Untuk memancing haid, Prof Jacoeb meresepkan dua macam obat pada saya yaitu Esthero dan Prothyra (sayangnya si obat-obat ini lupa difoto). Semuanya harus diminum dalam 25 hari (Esthero 20 hari, dan Prothyra 5 hari masing-masing sehari sekali). Kalau dalam 25 hari plus masa tunggu 5 hari belum haid juga maka kami diminta kembali lagi untuk konsultasi. Lalu Prof Jacoeb pun hanya memberikan rujukan lagi untuk cek lab namun kali ini tanpa mikro kuretase, HSG, dan USG Folikel, serta hanya cek di hari ke 7 dan 21 haid.

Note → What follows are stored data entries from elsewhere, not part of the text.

(* ===== verification/Types.v ===== *)
(** * Shared data types

    The identifiers of [ids.rs] and [net/mod.rs] and the plain records and enums that the
    wire codec, the stores and the network components exchange, field by field as the
    source declares them.  Field names carry a short prefix where two records share one. *)
From S2P Require Export Ordered.

Open Scope N_scope.

(** ** 32-bit counters *)

Record u32 := U32 { u32_N :> N; u32_ok : Is_true (u32_N <? u32_limit) }.

Lemma u32_eq (a b : u32) : u32_N a = u32_N b → a = b.
Proof.
  destruct a as [a pa], b as [b pb]; simpl; intros <-.
  f_equal; apply Is_true_irrel.
Qed.

Lemma u32_bound (a : u32) : u32_N a < u32_limit.
Proof. destruct a as [a pa]; simpl. apply Is_true_true, N.ltb_lt in pa. done. Qed.

Definition u32_of_N (n : N) : option u32 :=
  match is_true_dec (n <? u32_limit) with
  | left p => Some (U32 n p)
  | right _ => None
  end.

Lemma u32_of_N_Some n a : u32_of_N n = Some a ↔ u32_N a = n.
Proof.
  unfold u32_of_N. destruct (is_true_dec _) as [p|p]; split.
  - by intros [= <-].
  - intros <-. f_equal. by apply u32_eq.
  - done.
  - intros <-. destruct (p (u32_ok a)).
Qed.

(** ** Identifiers *)

Abbreviation PeerId := (array 32) (only parsing).
Abbreviation FileId := (array 32) (only parsing).
Abbreviation ChunkId := (array 32) (only parsing).
Abbreviation VaultId := (array 32) (only parsing).
Abbreviation JoinCode := (array 16) (only parsing).
Abbreviation Epoch := u64 (only parsing).
Abbreviation Seq := u64 (only parsing).
Abbreviation FlushChallenge := (array 32) (only parsing).

(** ** Packets ([protocol/packet.rs], [protocol/pull.rs]) *)

Definition PROTOCOL_VERSION : byte := Byte.x01.

Record PacketHeader := mkPacketHeader {
  hdr_version : byte;
  hdr_sender_id : PeerId;
  hdr_receiver_id : PeerId;
  hdr_epoch : Epoch;
  hdr_seq : Seq;
}.

Record ControlPacket := mkControlPacket {
  cp_header : PacketHeader;
  cp_ciphertext : bytes;
}.

Inductive Direction := Inbound | Outbound.
Inductive PayloadType := Packet | ChunkBody.

#[export] Instance PayloadType_eq_dec : EqDecision PayloadType.
Proof. solve_decision. Defined.
#[export] Instance Direction_eq_dec : EqDecision Direction.
Proof. solve_decision. Defined.

Record ChunkBodyFrame := mkChunkBodyFrame {
  cb_header : PacketHeader;
  cb_file_id : FileId;
  cb_index : u64;
  cb_ciphertext : bytes;
}.

(** ** Signed documents *)

(** [crypto/identity.rs] *)
Record IdentityDocument := mkIdentityDocument {
  doc_peer_id : PeerId;
  doc_ek : bytes;
  doc_vk : bytes;
  doc_created_at : u64;
  doc_signature : bytes;
}.

(** [crypto/wrap.rs] *)
Record WrapMessage := mkWrapMessage {
  wm_kem_ct : bytes;
  wm_wrap_ct : bytes;
  wm_epoch : Epoch;
  wm_min_id : PeerId;
  wm_max_id : PeerId;
  wm_signature : bytes;
}.

(** [protocol/manifest.rs] *)
Record Manifest := mkManifest {
  mf_file_id : FileId;
  mf_chunk_ids : list ChunkId;
  mf_size : u64;
  mf_writer_id : PeerId;
  mf_version : u64;
  mf_signature : bytes;
}.

(** ** The directory tree's entries ([store/tree.rs]) *)

Record Dirent := mkDirent {
  de_parent : FileId;
  de_name : text;
  de_child : FileId;
  de_is_dir : bool;
}.

(** ** Host controls and mailboxes ([sync/host.rs], [encoding.rs]) *)

Inductive ControlUpdate :=
  | NewManifest (manifest : Manifest)
  | Add (file_id : FileId)
  | Kick (peer_id : PeerId)
  | Clear (file_id : FileId)
  | Remove (file_id : FileId)
  | Link (parent : FileId) (name : text) (child : FileId) (is_dir : bool)
  | Unlink (parent : FileId) (name : text)
  | Rename (src_parent : FileId) (src_name : text) (dst_parent : FileId) (dst_name : text).

Record ControlRecord := mkControlRecord {
  cr_id : u64;
  cr_update : ControlUpdate;
}.

Inductive QueueContent :=
  | QControl (record : ControlRecord)
  | QChunk (file_id : FileId) (index : u64) (chunk_id : ChunkId).

Record MailboxEnvelope := mkMailboxEnvelope {
  env_recipient_id : PeerId;
  env_sender_id : PeerId;
  env_epoch : Epoch;
  env_seq : Seq;
  env_queued_at : u64;
  env_ciphertext : bytes;
}.

Inductive MailboxFrame :=
  | FControl (ciphertext : bytes)
  | FChunkBody (file_id : FileId) (index : u64) (ciphertext : bytes).

(** ** Vault admission ([net/join.rs]) *)

Record VaultMetadata := mkVaultMetadata {
  vm_vault_id : VaultId;
  vm_join_code : JoinCode;
  vm_issued_at : u64;
  vm_members : list PeerId;
  vm_denied : gset PeerId;
}.

Record JoinRequest := mkJoinRequest {
  jr_vault_id : VaultId;
  jr_join_code : JoinCode;
  jr_document : IdentityDocument;
  jr_signature : bytes;
}.

Record NetWelcome := mkNetWelcome {
  nw_vault_id : VaultId;
  nw_members : list IdentityDocument;
  nw_historical : list IdentityDocument;
  nw_denied : gset PeerId;
}.

Record FlushOffer := mkFlushOffer {
  fo_challenge : FlushChallenge;
  fo_frame_count : u32;
  fo_historical : list IdentityDocument;
  fo_bootstrap_through : option u64;
}.

Inductive NetControl :=
  | JoinAccepted (vault_id : VaultId) (members historical : list IdentityDocument)
      (denied : gset PeerId)
  | JoinRejected (bound requested : VaultId)
  | AdmissionDenied
  | FlushEnd (digest : array 32)
  | FlushApplied (digest : array 32)
  | Ready
  | Heartbeat
  | HeartbeatApplied (through : u64).

(** ** The durable replica snapshot ([store/replica.rs]) *)

Record ReplicaMetadata := mkReplicaMetadata {
  rm_expected_root : FileId;
  rm_dirents : list Dirent;
  rm_members : gset PeerId;
  rm_manifests : gmap FileId Manifest;
  rm_log : list ControlRecord;
  rm_next_control : u64;
  rm_mailboxes : gmap PeerId (list QueueContent);
  rm_acked_through : gmap PeerId u64;
  rm_chunk_index : gmap ChunkId (FileId * u64);
  rm_denied : gset PeerId;
  rm_admission : option VaultMetadata;
  rm_historical_members : gset PeerId;
  rm_identity_documents : gmap PeerId IdentityDocument;
  rm_bootstrap_through : gmap PeerId u64;
}.

(** ** The persisted key store ([keystore.rs]) *)

Record PersistedPair := mkPersistedPair {
  pp_peer_id : PeerId;
  pp_epoch : Epoch;
  pp_initiator : PeerId;
  pp_wrap : WrapMessage;
}.

Record PersistedKey := mkPersistedKey {
  pk_slot : u64;
  pk_peer_id : PeerId;
  pk_epoch : Epoch;
  pk_key : array 32;
}.

Record PersistedState := mkPersistedState {
  ps_local_id : PeerId;
  ps_next_slot : u64;
  ps_peers : list IdentityDocument;
  ps_pairs : list PersistedPair;
  ps_candidates : list PersistedPair;
  ps_keys : list PersistedKey;
  ps_epoch_watermarks : list (PeerId * Epoch);
}.

(** ** Decidable equality *)

#[export] Instance PacketHeader_eq_dec : EqDecision PacketHeader.
Proof. solve_decision. Defined.
#[export] Instance IdentityDocument_eq_dec : EqDecision IdentityDocument.
Proof. solve_decision. Defined.
#[export] Instance WrapMessage_eq_dec : EqDecision WrapMessage.
Proof. solve_decision. Defined.
#[export] Instance Manifest_eq_dec : EqDecision Manifest.
Proof. solve_decision. Defined.
#[export] Instance Dirent_eq_dec : EqDecision Dirent.
Proof. solve_decision. Defined.
#[export] Instance ControlUpdate_eq_dec : EqDecision ControlUpdate.
Proof. solve_decision. Defined.
#[export] Instance ControlRecord_eq_dec : EqDecision ControlRecord.
Proof. solve_decision. Defined.
#[export] Instance ControlPacket_eq_dec : EqDecision ControlPacket.
Proof. solve_decision. Defined.
#[export] Instance MailboxEnvelope_eq_dec : EqDecision MailboxEnvelope.
Proof. solve_decision. Defined.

Kami pun akhirnya selesai konsultasi dan menuju apotek untuk menebus obat. Sempat ada sedikit salah paham sih karena pihak apotek memberikan obatnya masing-masing untuk diminum 2 kali sehari (Esthero 40 butir, dan Prothyra 10 butir). Namun setelah dikonfirmasi, obat yang Esthero ternyata hanya 20 butir untuk sehari sekali dan yang satunya tetap 10 butir untuk 2 kali sehari setelah makan.
Total pengeluaran di konsultasi kali ini Rp 1.119.100 dengan rincian:
- Konsultasi Prof Jacob Rp 550.000
- USG Transvaginal dr Nadir Chan Rp 350.000
- Obat Rp 184.100
- Pendaftaran Rp 35.000
Si obat akhirnya sukses saya minum selama 25 hari plus (ada beberapa hari yang saya lupa harus minum 2 kali malah cuma sekali). Sambil minum obat itu, saya juga barengi dengan olahraga dan menata makanan. Apalagi suami baru saja membelikan treadmill di rumah, jadi semangat biar cepet haid. Tadinya saya sih udah pesimis obatnya nggak akan bekerja. Pasalnya, ditunggu tiap hari haidnya nggak kunjung datang. Dalam hati udah pasrah aja bakal ke Prof Jacoeb dengan hasil hampa.
Pas hari ke 3 setelah obat habis, entah mengapa ini badan sangat nggak enak. Pegal dan kram di pinggul kayak mau dapet haid. Pas saya cek, ternyata eh ternyata akhirnya saya dapet. Wuuiiihh senang deh dan segera lapor ke suster di Sam Marie biar dibuatkan jadwal buat cek macam-macam.
Akhirnya yang ditunggu hampir 2 tahun ini muncul juga. Nanti saya update lagi ya setelah selesai semua cek laboratorium. Semoga semuanya hasilnya bagus.